O ministro Nunes Marques, do Tribunal Superior Eleitoral (TSE), pediu vista — ou seja, mais tempo para análise — e suspendeu o julgamento que pode levar à cassação do mandato do governador do Rio de Janeiro, Cláudio Castro (PL).
Os processos também envolvem o deputado estadual Rodrigo Bacellar (União Brasil), presidente afastado da Assembleia Legislativa do Rio de Janeiro (Alerj). As ações apontam suposto abuso de poder político e econômico nas eleições de 2022.
Segundo as investigações, Castro e Bacellar teriam criado cerca de 27 mil cargos considerados fantasmas para empregar cabos eleitorais, o que teria contribuído para a reeleição do governador.
Em novembro do ano passado, a relatora do caso, ministra Maria Isabel Galotti, votou pela cassação de Castro. Na ocasião, a análise foi suspensa após pedido de vista do ministro Antônio Carlos Ferreira.
Na sessão desta terça-feira, Ferreira acompanhou o voto da relatora e também se posicionou pela cassação de Castro e de Bacellar. Após esse voto, Nunes Marques pediu vista e interrompeu novamente o julgamento.

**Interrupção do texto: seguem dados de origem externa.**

Definition reset_boundary (p : PacketPipeline) : PacketPipeline * PipelineResetReport :=
  let '(residual, _) := drain_for_boundary (resync p) in
  let p := mkPipeline ∅ ∅ ∅ ∅ ∅ ∅ ∅ (record_index_parsers p) (record_event_states p)
             (record_index_settings p) (resync p) (diagnostic_counters p) in
  let p := foldl reset_record_index_partial_state p (elements (dom (record_index_settings p))) in
  (mkPipeline (section_assemblers p) (pes_assemblers p) (section_assembler_generations p)
     (pes_assembler_generations p) (filter_section_flush_generations p)
     (filter_pes_flush_generations p) (continuity_trackers p) (record_index_parsers p)
     (record_event_states p) (record_index_settings p) buffer_default (diagnostic_counters p),
   mkPipelineResetReport true (len (drain_packets residual)) (drain_malformed_bytes residual)).

(** ** Filtered maps *)
Section Filtered.
  Context `{Countable K} {A : Type}.
  Implicit Types (m : gmap K A).

Lemma filter_keep (P : K * A -> Prop) `{!forall x, Decision (P x)} m k :
  (forall x, P (k, x)) -> filter P m !! k = m !! k.
Proof.
  intros HP. destruct (m !! k) as [x|] eqn:E.
  - by apply map_lookup_filter_Some.
  - apply map_lookup_filter_None. by left.
Qed.

Lemma filter_gone (P : K * A -> Prop) `{!forall x, Decision (P x)} m k :
  (forall x, ~ P (k, x)) -> filter P m !! k = None.
Proof. intros HP. apply map_lookup_filter_None. right. intros x _. apply HP. Qed.

Lemma map_Forall_filtered (Q : K -> A -> Prop) (P : K * A -> Prop) `{!forall x, Decision (P x)} m :
  map_Forall Q m -> map_Forall Q (filter P m).
Proof. intros Hm k x Hk. apply map_lookup_filter_Some in Hk as [Hk _]. by apply Hm. Qed.
End Filtered.

Lemma list_filter_Forall {A} (Q P : A -> Prop) `{!forall x, Decision (P x)} l :
  Forall Q l -> Forall Q (filter P l).
Proof.
  intros HQ. apply list.Forall_forall. intros x Hx. apply list_elem_of_filter in Hx as [_ Hx].
  rewrite list.Forall_forall in HQ. auto.
Qed.

(** ** Isolation: what a packet of one origin and PID may touch *)
Definition continuity_of (p : PacketPipeline) (o : TsInputOrigin) (q : PacketPid)
  : option ContinuityState :=
  states (default tracker_default (continuity_trackers p !! o)) !! q.

Record frame (o : TsInputOrigin) (q : PacketPid) (p p' : PacketPipeline) : Prop := {
  frame_sections : forall o' q' f, (o', q') <> (o, q) ->
    section_assemblers p' !! (o', q', f) = section_assemblers p !! (o', q', f);
  frame_pes : forall o' q' f, (o', q') <> (o, q) ->
    pes_assemblers p' !! (o', q', f) = pes_assemblers p !! (o', q', f);
  frame_section_generations : forall o' q', (o', q') <> (o, q) ->
    section_assembler_generations p' !! (o', q') = section_assembler_generations p !! (o', q');
  frame_pes_generations : forall o' q', (o', q') <> (o, q) ->
    pes_assembler_generations p' !! (o', q') = pes_assembler_generations p !! (o', q');
  frame_section_flush : forall o' f q', (o', q') <> (o, q) ->
    filter_section_flush_generations p' !! (o', f, q')
      = filter_section_flush_generations p !! (o', f, q');
  frame_pes_flush : forall o' f q', (o', q') <> (o, q) ->
    filter_pes_flush_generations p' !! (o', f, q') = filter_pes_flush_generations p !! (o', f, q');
  frame_continuity : forall o' q', (o', q') <> (o, q) -> continuity_of p' o' q' = continuity_of p o' q';
  frame_record : record_index_parsers p' = record_index_parsers p /\
    record_event_states p' = record_event_states p /\
    record_index_settings p' = record_index_settings p /\ resync p' = resync p
}.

Com isso, o placar no TSE é de 2 votos a 0 pela cassação do governador e pela declaração de inelegibilidade por oito anos.
Entenda o caso
A ação chegou ao TSE por meio de recurso apresentado pelo Ministério Público Eleitoral (MPE) contra decisão do Tribunal Regional Eleitoral do Rio de Janeiro (TRE-RJ), que havia entendido não haver provas suficientes para comprovar o envolvimento do governador e de aliados no suposto esquema.
No TSE, o MPE pede a cassação dos mandatos, aplicação de multa e a inelegibilidade até 2030 de Castro e do deputado Rodrigo Bacellar, apontado como um dos envolvidos no caso que também menciona o ex-deputado estadual TH Joias.
A acusação aponta irregularidades na contratação de mais de 27 mil funcionários pela Fundação Ceperj e pela Universidade do Estado do Rio de Janeiro (Uerj). Segundo o Ministério Público, os contratados teriam atuado como cabos eleitorais em favor de Castro e aliados durante as eleições de 2022.
Para o MPE, o elevado número de contratações temporárias teria finalidade eleitoral, com apoiadores políticos selecionados para promover candidaturas enquanto atuavam formalmente como servidores temporários.